Monday, Jan. 10, 1944

New Plays in Manhattan

South Pacific (by Howard Rigsby & Dorothy Heyward; produced by David Lowe) is not a good play, but it has the fairly rare Broadway desire to by-pass trash for truth. It tells of a torpedoed Negro seaman (Canada Lee) who lands on a Jap-held South Pacific island. Having been pushed around for years in the U.S., Sam is cynical and rancorous, indifferent to who wins the war, delighted that, because of his dark skin, he can pose as a native. He finds a pretty Negro missionary girl and becomes a contented lotus-eater.

When others seize a chance to go after the Japs, Sam refuses to budge. Afterwards he feels ashamed; when the Japs murder his favorite native boy, he feels incensed.
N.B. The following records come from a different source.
(* ===== verification/_CoqProject ===== *)
-Q . S2P
Prelude.v
Timestamp.v
CFloat.v
Identity.v
Message.v
Wire.v
World.v
Loops.v
Clock.v
Port.v
Media.v
Runs.v
Ether.v
Servo.v
Transmit.v
PDelay.v
Sync.v
CommonPort.v
Receive.v
Wireless.v
Dispatch.v
Fixture.v
Evolution.v
Locks.v
ServoTheory.v
BestMaster.v
PDelayTheory.v
PDelayExchange.v
SyncTheory.v
TimerQueue.v
TicketLock.v
Ownership.v
Silent.v
HeapSafety.v
Persist.v
Config.v
CommandLine.v
Storage.v
Startup.v
LinuxClock.v
LinuxNet.v
LinuxLink.v
LinuxIpc.v
WinClock.v
WinSimpleClock.v
WinWireless.v
WinNet.v
WinIpc.v
WinThreads.v
WinDevice.v
Conditions.v
LinuxThreads.v
LinuxDrivers.v
Watchdog.v
WinMonitor.v
Section Monad.
Context {S : Type}.
Implicit Types R : S -> S -> Prop.

Lemma returns_bind {A B} (m : M S A) (k : A -> M S B) s Q :
  returns m s (fun a s' => returns (k a) s' Q) -> returns (m ≫= k) s Q.
Proof. unfold returns, mbind, M_bind. by destruct (m s). Qed.

Lemma returns_mono {A} (m : M S A) s (Q Q' : A -> S -> Prop) :
  returns m s Q -> (forall a s', Q a s' -> Q' a s') -> returns m s Q'.
Proof. unfold returns. destruct (m s); [|done]. auto. Qed.

Lemma returns_run {A} (m : M S A) s Q :
  returns m s Q -> exists a s', m s = Done a s' /\ Q a s'.
Proof. unfold returns. destruct (m s) as [a s'|f]; [|done]. eauto. Qed.

Lemma bind_Done {A B} (m : M S A) (k : A -> M S B) s a s' :
  m s = Done a s' -> (m ≫= k) s = k a s'.
Proof. intros H. unfold mbind, M_bind. by rewrite H. Qed.

Lemma keeps_ret {A} R `{!Reflexive R} (a : A) : keeps R (mret a).
Proof. intros s b s' [= _ <-]. reflexivity. Qed.

Lemma keeps_gets {A} R `{!Reflexive R} (f : S -> A) : keeps R (gets f).
Proof. intros s b s' [= _ <-]. reflexivity. Qed.

Lemma keeps_fail {A} R f : keeps R (fail f : M S A).
Proof. intros s b s' [=]. Qed.

Lemma keeps_modify R (f : S -> S) : (forall s, R s (f s)) -> keeps R (modify f).
Proof. intros H s b s' [= _ <-]. apply H. Qed.

Lemma keeps_bind {A B} R `{!Transitive R} (m : M S A) (k : A -> M S B) :
  keeps R m -> (forall a, keeps R (k a)) -> keeps R (m ≫= k).
Proof.
  intros Hm Hk s b s'. unfold mbind, M_bind.
  destruct (m s) as [a t|f] eqn:E; [|done]. intros Ek.
  etrans; [by eapply Hm|by eapply Hk].
Qed.

Lemma keeps_if {A} R (b : bool) (m1 m2 : M S A) :
  keeps R m1 -> keeps R m2 -> keeps R (if b then m1 else m2).
Proof. by destruct b. Qed.

Lemma keeps_when R `{!Reflexive R} (b : bool) (m : M S unit) :
  keeps R m -> keeps R (when b m).
Proof. intros H. destruct b; [done|]. apply keeps_ret; done. Qed.

Lemma keeps_from_option {A} R `{!Reflexive R} f (o : option A) :
  keeps R (from_option f o : M S A).
Proof. destruct o; [by apply keeps_ret|apply keeps_fail]. Qed.
End Monad.

Create HintDb gptp discriminated.
#[export] Hint Resolve keeps_ret keeps_gets keeps_fail keeps_when keeps_from_option : gptp.

(** [keeps_tac] walks the structure of a handler and leaves the state updates
    it makes. *)
Ltac keeps_tac :=
  repeat first
    [ apply keeps_ret; try typeclasses eauto
    | apply keeps_gets; try typeclasses eauto
    | apply keeps_fail
    | apply keeps_when; [try typeclasses eauto|]
    | apply keeps_from_option; try typeclasses eauto
    | solve [eauto 2 with gptp nocore]
    | apply keeps_bind; [try typeclasses eauto| |intros ?]
    | apply keeps_if
    | match goal with
      | |- keeps _ (match ?x with _ => _ end) => destruct x
      end ].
And at length, out of angry emotions, comes a confused comprehension that no man can stand aside, because no man stands alone.
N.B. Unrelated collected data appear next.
(** Two timestamps below one second of nanoseconds and with one value are one. *)
Lemma ts_val_inj a b :
  ts_normal a -> ts_normal b -> _version a = _version b -> ts_val a = ts_val b -> a = b.
Proof.
  intros Ha Hb Hv He. destruct a as [n1 l1 m1 v1], b as [n2 l2 m2 v2]. cbn in Hv. subst v2.
  assert (n1 = n2 /\ l1 = l2 /\ m1 = m2) as (-> & -> & ->); [|done].
  ts_lia.
Qed.

(** ** Nanosecond arithmetic *)

Lemma add_ns_spec t n :
  ts_near t -> fits 64 n -> ts_val t + n < 2 ^ 48 * NS_PER_SECOND ->
  ts_val (TIMESTAMP_ADD_NS t n) = ts_val t + n /\
  ts_near (TIMESTAMP_ADD_NS t n) /\ _version (TIMESTAMP_ADD_NS t n) = _version t.
Proof.
  intros Ht Hn Hb. unfold TIMESTAMP_ADD_NS. rewrite lor32 by apply Ht.
  destruct (Z.ltb_spec NS_PER_SECOND (u64 (nanoseconds t + n mod NS_PER_SECOND)));
    cbn; rewrite ?shiftr32, ?land32; (split; [|split; [split; [constructor|]|done]]); ts_lia.
Qed.

Lemma add_ns_secs t n :
  ts_normal t -> fits 64 n -> ts_val t + n < 2 ^ 48 * NS_PER_SECOND ->
  n / NS_PER_SECOND <= ts_secs (TIMESTAMP_ADD_NS t n).
Proof.
  intros Ht Hn Hb. unfold TIMESTAMP_ADD_NS. rewrite lor32 by apply Ht.
  destruct (Z.ltb_spec NS_PER_SECOND (u64 (nanoseconds t + n mod NS_PER_SECOND)));
    unfold ts_secs at 1; cbn; rewrite ?shiftr32, ?land32; ts_lia.
Qed.

Lemma add_ns_denormal t n :
  ts_normal t -> fits 64 n ->
  nanoseconds (TIMESTAMP_ADD_NS t n) = NS_PER_SECOND <->
  nanoseconds t + n mod NS_PER_SECOND = NS_PER_SECOND.
Proof.
  intros Ht Hn. unfold TIMESTAMP_ADD_NS.
  destruct (Z.ltb_spec NS_PER_SECOND (u64 (nanoseconds t + n mod NS_PER_SECOND)));
    cbn; ts_lia.
Qed.

Lemma sub_ns_spec t n :
  ts_near t -> 0 <= n <= ts_val t -> n / NS_PER_SECOND <= ts_secs t ->
  ts_val (TIMESTAMP_SUB_NS t n) = ts_val t - n /\
  ts_near (TIMESTAMP_SUB_NS t n) /\ _version (TIMESTAMP_SUB_NS t n) = _version t.
Proof.
  intros Ht Hn Hs. unfold TIMESTAMP_SUB_NS. rewrite lor32 by apply Ht.
  destruct (Z.ltb_spec (nanoseconds t) (n mod NS_PER_SECOND));
    cbn; rewrite ?shiftr32, ?land32; (split; [|split; [split; [constructor|]|done]]); ts_lia.
Qed.

Lemma sub_ns_normal t n :
  ts_near t -> 0 <= n <= ts_val t -> n / NS_PER_SECOND <= ts_secs t ->
  (nanoseconds t = NS_PER_SECOND -> n mod NS_PER_SECOND <> 0) ->
  ts_normal (TIMESTAMP_SUB_NS t n).
Proof.
  intros Ht Hn Hs Hz. destruct (sub_ns_spec t n Ht Hn Hs) as (_ & [Hw _] & _).
  split; [done|]. unfold TIMESTAMP_SUB_NS.
  destruct (Z.ltb_spec (nanoseconds t) (n mod NS_PER_SECOND)); cbn; ts_lia.
Qed.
However familiar a type, the ill-used roughneck will remain a disquieting figure until society remolds him, a challenging subject until literature really plumbs his depths. South Pacific deserves respect for taking an unblinking look at Sam, gains in interest by portraying him in the teeth of war. But it produces only a plausible symbol, not a flesh-&-blood human being. Sam is made too articulate about what ails him and not convincing enough about why he alters. Nor does the play, which distrusts the shock tactics of melodrama, possess the skill to be vivid for long without it.
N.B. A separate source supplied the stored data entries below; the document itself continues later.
Lemma PortIdentity_of_wire_back p :
  pid_wf p -> PortIdentity_of_wire (clock_id p) (pid_number_NO p) = p.
Proof.
  intros [_ H]. unfold PortIdentity_of_wire, pid_number_NO, htons.
  rewrite le_decode_encode. destruct p as [c n]; cbn [clock_id portNumber] in *. f_equal.
  unfold u16, uwrap. change (2 ^ (8 * Z.of_nat 2)) with (2 ^ 16).
  rewrite Zmod_mod, (Z.mod_small n) by done.
  rewrite (Z.mod_small (bswap 2 n)).
  - rewrite bswap_involutive. by apply Z.mod_small.
  - unfold bswap. pose proof (le_decode_bound _ (octets_be_encode 2 n)) as Hd.
    by rewrite length_be_encode in Hd.
Qed.

Lemma length6 (l : list Z) : length l = 6%nat ->
  exists a b c d e f, l = [a; b; c; d; e; f].
Proof. destruct l as [|? [|? [|? [|? [|? [|? [|]]]]]]]; intros [=]; eauto 10. Qed.

Lemma length8 (l : list Z) : length l = 8%nat ->
  exists a b c d e f g h, l = [a; b; c; d; e; f; g; h].
Proof. destruct l as [|? [|? [|? [|? [|? [|? [|? [|? [|]]]]]]]]]; intros [=]; eauto 12. Qed.

(** [Ltac] for an octet string of known length: name its octets. *)
Ltac split_octets H :=
  let Ho := fresh "Ho" in let Hl := fresh "Hl" in
  destruct H as [Ho Hl];
  first [apply length6 in Hl | apply length8 in Hl];
  repeat match type of Hl with ex _ => let x := fresh "o" in destruct Hl as [x Hl] end;
  subst; repeat match goal with H' : Forall octet (_ :: _) |- _ =>
    let H'' := fresh "Ho" in apply Forall_cons in H' as [H'' H'] end.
Doctors Disagree (by Rose Franken; produced by William Brown Meloney) is a piece of pill-coated sugar. Glibly combining heart interest with brain operations, Playwright Franken (Claudia, Outrageous Fortune) keeps an assortment of problems churning. Sore beset is Miss Franken's doctor heroine (Barbara O'Neill) whose neurologist beau (Philip Ober) doubts whether a woman can qualify as a good surgeon. No sooner is he proved wrong than he starts doubting whether a good surgeon can qualify as a woman. The poor girl, meanwhile, is in an awful pickle about disregarding professional ethics in order to save a little boy's life.

By curtain time, however, the child is out of danger, his estranged parents are reunited, and the doctors (heroine and neurologist) have agreed that love and a career are compatible.